Each month Celia from Fig Jam And Lime Cordial hosts bloggers who share their in my kitchen posts. Usually I manage to read each and every single one of them but in September I was too busy scheduling my blog posts for while we were in France, and in October I have been busy catching up on the bloggers who I read on a regular basis. Hopefully this month I will be able to peek into a lot more kitchens! Thank you if you are here taking a look into my kitchen!

My mom sent me a birthday present just before we flew overseas. I have paged through and drooled over many of the recipes and have put it aside to work through in December. Next month we will be on leave and I plan on getting through my do to list then.

Choclatique In My Kitchen November 2014

Choclatique

When we are in France we always buy duck liver pâté.

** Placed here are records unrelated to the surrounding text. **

(** * OsqpSpline1dSolver: the QP formulation of one-dimensional spline fitting

    A shallow embedding of
    [modules/planning/math/smoothing_spline/osqp_spline_1d_solver.cc]
    and the properties of its constraint assembly, its solve step and its
    handling of the OSQP workspace.

    Numbers are IEEE 754 binary64 values ([c_float] is [double]), taken from
    the executable specification [SpecFloat] of the Standard Library.
    Matrices are Eigen's dense column-major matrices.  The heap blocks the
    class manages by hand (settings, data, the two CSC headers and the OSQP
    workspace) live in an explicit memory with a log of the allocator and
    solver calls.  Sizes and indices are natural numbers: every count the
    code keeps in an [int] or an [Eigen::Index] is the row or column count
    of a matrix held in memory.

    The solver, the spline and the dense-to-sparse converter are
    collaborators declared outside the file; they enter as classes, and
    the module [Scenario] gives stand-ins for running concrete inputs. *)

From Stdlib Require Import ZArith QArith List Bool Lia SpecFloat.
From stdpp Require Import base option list gmap.


(** ** Floating-point numbers *)

Module Ieee.

(** [c_float] of OSQP is [double]: precision 53, exponent bound 1024. *)
Definition c_float : Type := spec_float.
Definition dprec : Z := 53.
Definition demax : Z := 1024.

(** C++ [float]: precision 24, exponent bound 128. *)
Definition fprec : Z := 24.
Definition femax : Z := 128.

Definition dadd : c_float -> c_float -> c_float := SFadd dprec demax.
Definition dsub : c_float -> c_float -> c_float := SFsub dprec demax.
Definition dmul : c_float -> c_float -> c_float := SFmul dprec demax.
Definition ddiv : c_float -> c_float -> c_float := SFdiv dprec demax.
Definition dleb : c_float -> c_float -> bool := SFleb.
Definition dltb : c_float -> c_float -> bool := SFltb.
Definition deqb : c_float -> c_float -> bool := SFeqb.

(** The double nearest to an integer. *)
Definition of_Z (z : Z) : c_float := binary_normalize dprec demax z 0 false.

(** Decimal literal [m e-k] of type double: the double nearest to
    [m / 10^k] (both [m] and [10^k] are exact doubles in every use below,
    so the correctly rounded quotient is the correctly rounded literal). *)
Definition decimal (m : Z) (k : Z) : c_float := ddiv (of_Z m) (of_Z (10 ^ k)).

(** Conversion double -> float (round to nearest even) and the widening
    float -> double (exact). *)
Definition to_float (x : spec_float) : spec_float :=
  match x with
  | S754_finite s m e => binary_round fprec femax s m e
  | _ => x
  end.

Definition to_double (x : spec_float) : c_float :=
  match x with
  | S754_finite s m e => binary_round dprec demax s m e
  | _ => x
  end.

Definition is_nan (x : c_float) : bool :=
  match x with S754_nan => true | _ => false end.

Definition dzero : c_float := S754_zero false.

(** The rational a finite number stands for. *)
Definition exact_value (x : spec_float) : option Q :=
  match x with
  | S754_zero _ => Some 0%Q
  | S754_finite s m e =>
      Some ((if s then -1 else 1) * inject_Z (Zpos m) * 2 ^ e)%Q
  | _ => None
  end.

Please do not read fois gras and be offended. This is not liver from force fed ducks. My blog ethos is about sustainability, and just like we eat chicken livers, we also eat duck livers. This  pâté is amazing and perfect for a lunch time treat.

Duck Liver Pâté In My Kitchen November 2014

Duck Liver Pâté

Last month I hosted a give away on behalf of Le Creuset for CANSA. Part of the lovely gifts I received included this fridge magnet.

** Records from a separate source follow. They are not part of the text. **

(** * go-onvif: the SOAP request builder and dispatcher of [soap.go]

    A shallow embedding of [SOAP.createUserToken], [SOAP.createRequest] and
    [SOAP.SendRequest], together with the library operations they rely on
    (RE2 replacement, base64, SHA-1), and the properties of the envelope,
    of the WS-Security token and of the fault classification. *)

From Stdlib Require Import String Ascii List Arith Lia ZArith Bool.
Import ListNotations.
Open Scope string_scope.

(* ================================================================= *)
(** ** Go strings

    A Go [string] is a sequence of bytes; it is embedded as a Rocq
    [string], whose characters are 8-bit [ascii] values. *)

(** [s[n:]], for [n] within bounds; the whole tail is dropped beyond. *)
Fixpoint drop (n : nat) (s : string) : string :=
  match n, s with
  | S k, String _ s' => drop k s'
  | _, _ => s
  end.

(** Go raw string literals of [soap.go] contain double quotes.  They are
    written here with an apostrophe in place of every double quote (no
    literal of the source contains an apostrophe) and [lit] puts the
    double quotes back. *)
Fixpoint lit (s : string) : string :=
  match s with
  | EmptyString => EmptyString
  | String c s' =>
      String (if Ascii.eqb c "'" then ascii_of_nat 34 else c) (lit s')
  end.

Definition LF : string := String (ascii_of_nat 10) "".
Definition TAB : string := String (ascii_of_nat 9) "".

(** Is [w] a substring of [s]? (Go's [strings.Contains].) *)
Fixpoint Contains (s w : string) : bool :=
  String.prefix w s ||
  match s with
  | EmptyString => false
  | String _ s' => Contains s' w
  end.

Module regexp.

(** The class [\s] of RE2 syntax: [[\t\n\f\r ]]. *)
Definition isSpace (c : ascii) : bool :=
  match c with
  | "009"%char | "010"%char | "012"%char | "013"%char | " "%char => true
  | _ => false
  end.

(** Length of the longest prefix of [s] made of [\s] characters: what
    the greedy [\s*] consumes. *)
Fixpoint spaces (s : string) : nat :=
  match s with
  | String c s' => if isSpace c then S (spaces s') else 0
  | EmptyString => 0
  end.

(** A compiled expression, seen from the replacement loop: the length
    of the leftmost-first match that starts at the first byte of the
    remaining input, if there is one. *)
Definition Regexp := string -> option nat.

(** The part of the syntax of regular expressions that [soap.go] uses. *)
Inductive syntax : Type :=
| Literal (c : ascii)
| WhiteSpace
| Plus (sub : syntax)
| Concat (sub1 sub2 : syntax).

Fixpoint size (re : syntax) : nat :=
  match re with
  | Literal _ | WhiteSpace => 1
  | Plus sub => S (size sub)
  | Concat sub1 sub2 => S (size sub1 + size sub2)
  end.

(** Leftmost-first matching, as Perl and RE2 define it, by backtracking:
    [re] is tried at the start of [s] after [n] bytes of the match; [k]
    matches what follows [re].  A greedy [sub+] tries one more [sub]
    before it lets [k] go on.  [fuel] bounds the depth of the search. *)
Fixpoint backtrack (fuel : nat) (re : syntax) (s : string) (n : nat)
         (k : string -> nat -> option nat) : option nat :=
  match fuel with
  | 0 => None
  | S fuel =>
      match re with
      | Literal c =>
          match s with
          | String x s' => if Ascii.eqb x c then k s' (S n) else None
          | EmptyString => None
          end
      | WhiteSpace =>
          match s with
          | String x s' => if isSpace x then k s' (S n) else None
          | EmptyString => None
          end
      | Plus sub =>
          backtrack fuel sub s n
            (fun s' n' =>
               match backtrack fuel (Plus sub) s' n' k with
               | Some m => Some m
               | None => k s' n'
               end)
      | Concat sub1 sub2 =>
          backtrack fuel sub1 s n (fun s' n' => backtrack fuel sub2 s' n' k)
      end
  end.

Definition MustCompile (re : syntax) : Regexp := fun s =>
  backtrack (size re + String.length s) re s 0 (fun _ n => Some n).

(** What a greedy run of white space followed by [k] matches: the
    longest run first. *)
Fixpoint longest (k : string -> nat -> option nat) (s : string) (n : nat)
  : option nat :=
  match s with
  | String c s' =>
      if isSpace c then
        match longest k s' (S n) with
        | Some m => Some m
        | None => k s' (S n)
        end
      else None
  | EmptyString => None
  end.

(** The expression [\s+] in closed form: [MustCompile (Plus WhiteSpace)]
    is proved equal to it below. *)
Definition white : Regexp := fun s =>
  match spaces s with
  | 0 => None
  | S _ as n => Some n
  end.

(** The expression [\>\s+\<] in closed form: a [>], then the greedy run of
    white space, which must not be empty, then [<].  Giving back part
    of the run cannot help, since the byte after a shorter run is
    white space and not [<]. *)
Definition tagGap : Regexp := fun s =>
  match s with
  | String ">"%char s' =>
      match spaces s' with
      | 0 => None
      | S _ as n =>
          match drop n s' with
          | String "<"%char _ => Some (S (S n))
          | _ => None
          end
      end
  | _ => None
  end.

(** The loop of [Regexp.ReplaceAllString] for an expression that does
    not match the empty string and a replacement without [$]: scan
    from the left; at a position where the expression matches, append
    the replacement and resume after the match; elsewhere copy the
    byte.  [skip] counts the bytes of the current match still to be
    passed over. *)
Fixpoint replaceAll (re : Regexp) (repl : string) (skip : nat)
         (src : string) : string :=
  match src with
  | EmptyString => EmptyString
  | String c rest =>
      match skip with
      | S k => replaceAll re repl k rest
      | 0 =>
          match re src with
          | Some (S n) => repl ++ replaceAll re repl n rest
          | _ => String c (replaceAll re repl 0 rest)
          end
      end
  end.

Definition ReplaceAllString (re : Regexp) (src repl : string) : string :=
  replaceAll re repl 0 src.

(** A match never runs past the end of the input. *)
Definition bounded (re : Regexp) : Prop :=
  forall s n, re s = Some n -> n <= String.length s.

(** No match of [re] that starts in [a] depends on what follows [a]
    in [a ++ b]. *)
Fixpoint stable (re : Regexp) (a b : string) : Prop :=
  match a with
  | EmptyString => True
  | String _ a' => re (a ++ b) = re a /\ stable re a' b
  end.

End regexp.

(** The two statements under [// Clean request] of [createRequest]. *)
Definition clean (request : string) : string :=
  let request :=
    regexp.ReplaceAllString
      (regexp.MustCompile
         (regexp.Concat (regexp.Literal ">")
            (regexp.Concat (regexp.Plus regexp.WhiteSpace) (regexp.Literal "<"))))
      request "><" in
  let request :=
    regexp.ReplaceAllString (regexp.MustCompile (regexp.Plus regexp.WhiteSpace))
      request " " in
  request.

Definition head (s : string) : option ascii :=
  match s with
  | String c _ => Some c
  | EmptyString => None
  end.

Definition headIs (c : ascii) (s : string) : bool :=
  match head s with
  | Some x => Ascii.eqb x c
  | None => false
  end.

(** Where white space stands in a string. *)
Definition startsSpace (s : string) : bool :=
  match s with
  | String c _ => regexp.isSpace c
  | EmptyString => false
  end.

Fixpoint endsSpace (s : string) : bool :=
  match s with
  | EmptyString => false
  | String c EmptyString => regexp.isSpace c
  | String _ s' => endsSpace s'
  end.

Fixpoint noSpace (s : string) : bool :=
  match s with
  | EmptyString => true
  | String c s' => negb (regexp.isSpace c) && noSpace s'
  end.

(** No [>], white space, [<] in a row anywhere in [s]. *)
Fixpoint gapFree (s : string) : bool :=
  match s with
  | EmptyString => true
  | String _ s' =>
      match regexp.tagGap s with
      | None => gapFree s'
      | Some _ => false
      end
  end.

(** Every white-space byte of [s] is a blank, and no two are adjacent. *)
Fixpoint tidy (s : string) : bool :=
  match s with
  | EmptyString => true
  | String c s' =>
      (if regexp.isSpace c then Ascii.eqb c " " && negb (startsSpace s') else true)
      && tidy s'
  end.

(** The text [s] of the caller as cleaning leaves it where it stands
    between the [>] of one tag and the [<] of the next. *)
Definition cleanText (s : string) : string :=
  let r := clean (">" ++ s ++ "<") in
  String.substring 1 (String.length r - 2) r.

(** A string that neither starts nor ends with white space. *)
Definition solid (s : string) : Prop :=
  startsSpace s = false /\ endsSpace s = false.

Definition joined (pieces : list string) : string :=
  fold_right append "" pieces.

(** Does the byte [c] occur in [w]? *)
Fixpoint occurs (c : ascii) (w : string) : bool :=
  match w with
  | EmptyString => false
  | String x w' => Ascii.eqb x c || occurs c w'
  end.

(** A word: not empty, and without white space, [<] or [>]. *)
Fixpoint wordBytes (w : string) : bool :=
  match w with
  | EmptyString => true
  | String c w' =>
      negb (regexp.isSpace c) && negb (Ascii.eqb c "<") && negb (Ascii.eqb c ">")
      && wordBytes w'
  end.

Definition word (w : string) : bool := negb (String.eqb w "") && wordBytes w.

(** None of the texts of the caller mentions [w]. *)
Definition unmentioned (w : string) (texts : list string) : bool :=
  forallb (fun text => negb (Contains text w)) texts.

(** The bytes of [s] that are not white space, in order. *)
Fixpoint strip (s : string) : string :=
  match s with
  | EmptyString => EmptyString
  | String c s' => if regexp.isSpace c then strip s' else String c (strip s')
  end.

Magnet In My Kitchen November 2014

Magnet

In Paris we went to a visit to the Maille boutique store. I am in love with mustard and all the flavours we saw and we came home with only 3 bottles. I am so going back next year for some other flavours.

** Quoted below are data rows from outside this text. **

Lemma SplitN_3_shape s sep : split3 sep s (strings.SplitN s sep 3).
Proof.
  rewrite SplitN_3.
  destruct (strings.IndexByte s sep) as [m|] eqn:E.
  - destruct (IndexByte_Some_cut _ _ _ E) as (p0 & r & -> & Hp0 & ->).
    rewrite splitLoop_cut by assumption.
    destruct (strings.IndexByte r sep) as [m|] eqn:E'.
    + destruct (IndexByte_Some_cut _ _ _ E') as (p1 & p2 & -> & Hp1 & ->).
      rewrite splitLoop_cut by assumption. simpl.
      apply split3_three; [reflexivity | |]; now apply IndexByte_None_count.
    + rewrite splitLoop_none by assumption.
      apply split3_two; [reflexivity | |]; now apply IndexByte_None_count.
  - rewrite splitLoop_none by assumption.
    apply split3_one. now apply IndexByte_None_count.
Qed.

Lemma SplitN_3_parts sep p0 p1 p2 :
  count sep p0 = 0 -> count sep p1 = 0 ->
  strings.SplitN (p0 ++ String sep (p1 ++ String sep p2)) sep 3
  = [p0; p1; p2].
Proof.
  intros H0 H1. rewrite SplitN_3.
  rewrite splitLoop_cut by now apply IndexByte_None_count.
  rewrite splitLoop_cut by now apply IndexByte_None_count.
  reflexivity.
Qed.

(** ** Runes: a string holds only numerals when all its bytes are digits *)

Ltac Zify.zify_post_hook ::= Z.to_euclidean_division_equations.

Lemma lor_lower_l a b l : (l <= a -> l <= N.lor a b)%N.
Proof.
  intros H. apply N.le_trans with a; [assumption|].
  apply N.ldiff_le, N.bits_inj. intros n.
  rewrite N.ldiff_spec, N.lor_spec, N.bits_0.
  now destruct (N.testbit a n), (N.testbit b n).
Qed.

Lemma lor_lower_r a b l : (l <= b -> l <= N.lor a b)%N.
Proof. rewrite N.lor_comm. apply lor_lower_l. Qed.

Lemma land_maskx x : N.land x utf8.maskx = (x mod 64)%N.
Proof. exact (N.land_ones x 6). Qed.

Lemma land_mask2 x : N.land x utf8.mask2 = (x mod 32)%N.
Proof. exact (N.land_ones x 5). Qed.

Lemma land_mask3 x : N.land x utf8.mask3 = (x mod 16)%N.
Proof. exact (N.land_ones x 4). Qed.

Lemma land_mask4 x : N.land x utf8.mask4 = (x mod 8)%N.
Proof. exact (N.land_ones x 3). Qed.

Lemma decode_ascii c t :
  (N_of_ascii c < 128)%N ->
  utf8.DecodeRuneInString (String c t) = (N_of_ascii c, 1).
Proof.
  intros H. unfold utf8.DecodeRuneInString, utf8.first.
  destruct (N.ltb_spec (N_of_ascii c) 128); [reflexivity | lia].
Qed.

Ltac lower_bound :=
  first [ lia
        | apply lor_lower_l; lower_bound
        | apply lor_lower_r; lower_bound ].

(** A byte that is not ASCII never starts an ASCII rune: the rune is
    [RuneError] or has a code of 128 or more. *)
Lemma decode_high c t :
  (128 <= N_of_ascii c)%N ->
  (128 <= fst (utf8.DecodeRuneInString (String c t)))%N.
Proof.
  intros H. unfold utf8.DecodeRuneInString, utf8.first, utf8.outside.
  unfold utf8.locb, utf8.hicb, utf8.RuneError.
  set (s0 := N_of_ascii c) in *.
  repeat match goal with
  | |- context [(?a <? ?b)%N] => destruct (N.ltb_spec a b)
  | |- context [(?a =? ?b)%N] => destruct (N.eqb_spec a b)
  | |- context [(?a <? ?b)%nat] => destruct (a <? b)%nat
  | |- context [match ?s with EmptyString => _ | String _ _ => _ end] =>
      destruct s
  | |- _ => progress cbn [orb Nat.leb fst]
  end;
  try lia;
  rewrite ?land_maskx, ?land_mask2, ?land_mask3, ?land_mask4,
          ?N.shiftl_mul_pow2;
  change (2 ^ 6)%N with 64%N; change (2 ^ 12)%N with 4096%N;
  change (2 ^ 18)%N with 262144%N;
  lower_bound.
Qed.

Lemma ContainsByte_numerals c :
  strings.isSome (strings.IndexByte numerals c) = isDigit c.
Proof. destruct c as [[] [] [] [] [] [] [] []]; reflexivity. Qed.

Lemma ContainsRune_numerals_low c :
  (N_of_ascii c < 128)%N ->
  strings.ContainsRune numerals (N_of_ascii c) = isDigit c.
Proof.
  intros H. unfold strings.ContainsRune, utf8.RuneSelf.
  destruct (N.ltb_spec (N_of_ascii c) 128); [|lia].
  rewrite ascii_N_embedding. apply ContainsByte_numerals.
Qed.

Lemma ContainsRune_numerals_high r :
  (128 <= r)%N -> strings.ContainsRune numerals r = false.
Proof.
  intros H. unfold strings.ContainsRune, utf8.RuneSelf.
  destruct (N.ltb_spec r 128); [lia|].
  replace (strings.rangeRunes 0 numerals)
    with [48; 49; 50; 51; 52; 53; 54; 55; 56; 57]%N by reflexivity.
  cbn [existsb].
  repeat match goal with
  | |- context [(r =? ?k)%N] => destruct (N.eqb_spec r k); [lia|]
  end.
  reflexivity.
Qed.

Lemma isDigit_low c : isDigit c = true -> (N_of_ascii c < 128)%N.
Proof.
  unfold isDigit. intros H. apply andb_prop in H as [_ H].
  apply N.leb_le in H. lia.
Qed.

Lemma rangeIndex_numerals i s :
  match strings.rangeIndex
          (fun r => negb (strings.ContainsRune numerals r)) 0 i s with
  | None => true
  | Some _ => false
  end = allDigits s.
Proof.
  revert i. induction s as [|c t IH]; intros i; [reflexivity|].
  cbn [strings.rangeIndex allDigits].
  destruct (N.lt_ge_cases (N_of_ascii c) 128) as [Hc|Hc].
  - rewrite decode_ascii by assumption.
    rewrite ContainsRune_numerals_low by assumption.
    destruct (isDigit c); cbn [negb andb]; [apply IH | reflexivity].
  - pose proof (decode_high c t Hc) as Hr.
    destruct (utf8.DecodeRuneInString (String c t)) as [r w].
    cbn [fst] in Hr. rewrite ContainsRune_numerals_high by assumption.
    cbn [negb]. destruct (isDigit c) eqn:E; [|reflexivity].
    apply isDigit_low in E. lia.
Qed.

(** [containsOnly(s, numerals)] holds exactly when every byte of [s] is a
    digit: a rune of several bytes, or an invalid byte, is no numeral. *)
Lemma containsOnly_numerals s : containsOnly s numerals = allDigits s.
Proof. apply rangeIndex_numerals. Qed.

Lemma allDigits_append a b :
  allDigits (a ++ b) = allDigits a && allDigits b.
Proof.
  induction a as [|c a IH]; simpl; [reflexivity|].
  now rewrite IH, andb_assoc.
Qed.

Lemma isDigit_not_dot c : isDigit c = true -> Ascii.eqb c "." = false.
Proof. destruct c as [[] [] [] [] [] [] [] []]; now cbn. Qed.

Lemma allDigits_no_dot s : allDigits s = true -> count "." s = 0.
Proof.
  induction s as [|c t IH]; simpl; [reflexivity|].
  intros H. apply andb_prop in H as [Hc Ht].
  now rewrite (isDigit_not_dot c Hc), IH.
Qed.

(** ** Numbers: reading a string of digits *)

Lemma pow10_S k : pow10 (S k) = (10 * pow10 k)%N.
Proof. unfold pow10. now rewrite Nat2N.inj_succ, N.pow_succ_r'. Qed.

Lemma pow10_pos k : (1 <= pow10 k)%N.
Proof.
  induction k as [|k IH]; [cbv; discriminate | rewrite pow10_S; lia].
Qed.

Lemma decAcc_lower n s : (n * pow10 (String.length s) <= decAcc n s)%N.
Proof.
  revert n. induction s as [|c t IH]; intros n; cbn [decAcc String.length].
  - change (pow10 0) with 1%N. lia.
  - rewrite pow10_S. specialize (IH (10 * n + digitVal c)%N).
    pose proof (pow10_pos (String.length t)). nia.
Qed.

Lemma decAcc_ge n s : (n <= decAcc n s)%N.
Proof.
  pose proof (decAcc_lower n s). pose proof (pow10_pos (String.length s)).
  nia.
Qed.

Lemma isDigit_val c : isDigit c = true -> (digitVal c < 10)%N.
Proof.
  unfold isDigit, digitVal. intros H. apply andb_prop in H as [_ H].
  apply N.leb_le in H. lia.
Qed.

Lemma isDigit_code c :
  isDigit c = true -> N_of_ascii c = (48 + digitVal c)%N.
Proof.
  unfold isDigit, digitVal. intros H. apply andb_prop in H as [H _].
  apply N.leb_le in H. lia.
Qed.

(** On digits the loop of [ParseUint] computes the decimal value, or
    reports a range error as soon as the value passes [maxUint64]. *)
Lemma parseLoop_digits s0 s n :
  allDigits s = true -> (n <= strconv.maxUint64)%N ->
  strconv.parseLoop 10 cutoff10 strconv.maxUint64 s0 n s
  = if (decAcc n s <=? strconv.maxUint64)%N
    then (decAcc n s, None)
    else (strconv.maxUint64,
          Some (strconv.rangeError strconv.fnParseUint s0)).
Proof.
  unfold strconv.maxUint64, cutoff10.
  revert n. induction s as [|c t IH]; intros n Hs Hn;
    cbn [strconv.parseLoop decAcc allDigits] in *.
  - destruct (N.leb_spec n 18446744073709551615); [reflexivity | lia].
  - apply andb_prop in Hs as [Hc Ht].
    pose proof (isDigit_val c Hc) as Hd. unfold digitVal in *.
    unfold isDigit in Hc. rewrite Hc.
    set (d := (N_of_ascii c - 48)%N) in *.
    pose proof (decAcc_ge (10 * n + d) t) as Hge.
    destruct (N.leb_spec 10 d) as [|_]; [lia|].
    destruct (N.leb_spec 1844674407370955162 n) as [Hcut|Hcut].
    + destruct (N.leb_spec (decAcc (10 * n + d) t) 18446744073709551615);
        [lia | reflexivity].
    + unfold strconv.wrap64.
      change (2 ^ 64)%N with 18446744073709551616%N.
      rewrite (N.mod_small (n * 10)) by lia.
      destruct (N.le_gt_cases (n * 10 + d) 18446744073709551615) as [Hin|Hov].
      * rewrite (N.mod_small (n * 10 + d)) by lia.
        destruct (N.ltb_spec (n * 10 + d) (n * 10)); [lia|].
        destruct (N.ltb_spec 18446744073709551615 (n * 10 + d)); [lia|].
        cbn [orb]. rewrite IH by (assumption || lia).
        now rewrite (N.mul_comm n 10).
      * destruct (N.ltb_spec ((n * 10 + d) mod 18446744073709551616)
                             (n * 10)) as [_|Hno]; [|lia].
        cbn [orb].
        destruct (N.leb_spec (decAcc (10 * n + d) t) 18446744073709551615);
          [lia | reflexivity].
Qed.

Lemma ParseUint_10_64 s :
  s <> "" ->
  strconv.ParseUint s 10 64
  = strconv.parseLoop 10 cutoff10 strconv.maxUint64 s 0 s.
Proof. intros H. destruct s; [contradiction | reflexivity]. Qed.

(** [ParseUint(s, 10, 64)] on a string of digits. *)
Lemma ParseUint_digits s :
  s <> "" -> allDigits s = true ->
  strconv.ParseUint s 10 64
  = if (decimal s <=? strconv.maxUint64)%N
    then (decimal s, None)
    else (strconv.maxUint64,
          Some (strconv.rangeError strconv.fnParseUint s)).
Proof.
  intros Hne Hs. rewrite ParseUint_10_64 by assumption.
  apply parseLoop_digits; [assumption | discriminate].
Qed.

Lemma ParseUint_empty :
  strconv.ParseUint "" 10 64
  = (0%N, Some (strconv.syntaxError strconv.fnParseUint "")).
Proof. reflexivity. Qed.

(** ** Rendering a number and reading it back *)

Lemma digitAt_small d :
  (d < 10)%N -> strconv.digitAt d = ascii_of_N (48 + d).
Proof.
  intros H. rewrite <- (N2Nat.id d).
  assert (Hlt : N.to_nat d < 10) by lia.
  destruct (N.to_nat d) as [|[|[|[|[|[|[|[|[|[|k]]]]]]]]]];
    try reflexivity; lia.
Qed.

Lemma digitAt_digitVal c : isDigit c = true -> strconv.digitAt (digitVal c) = c.
Proof.
  intros H. rewrite digitAt_small by now apply isDigit_val.
  rewrite <- isDigit_code by assumption. apply ascii_N_embedding.
Qed.

Lemma digitAt_isDigit d : (d < 10)%N -> isDigit (strconv.digitAt d) = true.
Proof.
  intros H. rewrite digitAt_small by assumption. unfold isDigit.
  rewrite N_ascii_embedding by lia.
  apply andb_true_intro. split; apply N.leb_le; lia.
Qed.

Lemma digitVal_digitAt d : (d < 10)%N -> digitVal (strconv.digitAt d) = d.
Proof.
  intros H. rewrite digitAt_small by assumption. unfold digitVal.
  rewrite N_ascii_embedding by lia. lia.
Qed.

Lemma digitAt_zero d : (d < 10)%N -> strconv.digitAt d = "0"%char -> d = 0%N.
Proof.
  intros H E. rewrite <- (digitVal_digitAt d H), E. reflexivity.
Qed.

Lemma formatBits_S f u a :
  strconv.formatBits (S f) 10 u a
  = if (u <? 10)%N then String (strconv.digitAt u) a
    else strconv.formatBits f 10 (u / 10)
                            (String (strconv.digitAt (u mod 10)) a).
Proof. reflexivity. Qed.

(** Reading digits and then writing the value gives the digits back: the
    writer undoes the reader digit by digit, from the last one. *)
Lemma formatBits_decAcc p : forall f n a,
  allDigits p = true -> (1 <= n)%N ->
  strconv.formatBits (f + String.length p) 10 (decAcc n p) a
  = strconv.formatBits f 10 n (p ++ a).
Proof.
  induction p as [|c t IH]; intros f n a Hp Hn;
    cbn [allDigits decAcc String.length append] in *.
  - now rewrite Nat.add_0_r.
  - apply andb_prop in Hp as [Hc Ht].
    pose proof (isDigit_val c Hc) as Hd.
    replace (f + S (String.length t)) with (S f + String.length t) by lia.
    rewrite IH by (assumption || lia).
    rewrite formatBits_S.
    destruct (N.ltb_spec (10 * n + digitVal c) 10); [lia|].
    replace ((10 * n + digitVal c) / 10)%N with n by lia.
    replace ((10 * n + digitVal c) mod 10)%N with (digitVal c) by lia.
    now rewrite digitAt_digitVal.
Qed.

Mustard In My Kitchen November 2014

Mustard

When we were in Nevers we went into a chocolatier and Dave bought himself a pastry which was beautifully packaged in a box. I chose some 100% chocolate which I shall use to make chocolates when next I have time.

Pascal Caffet In My Kitchen November 2014

Pascal Caffet

There is a new product on the market called gooi & enjoy. For those of you who do not speak Afrikaans, gooi translates to throw. It is a set of meal dice to use as inspiration for cooking. I will be reviewing the dice soon, but in the meantime I am showing off the wooden spoon that was made for me.

Wooden Spoon In My Kitchen November 2014

Wooden Spoon

I also received a fantastic spoon holder which is so useful. It fits perfectly onto my butcher’s block and does not slip and slide away. I love that it is flat and easy to clean and the saying on it – just perfect!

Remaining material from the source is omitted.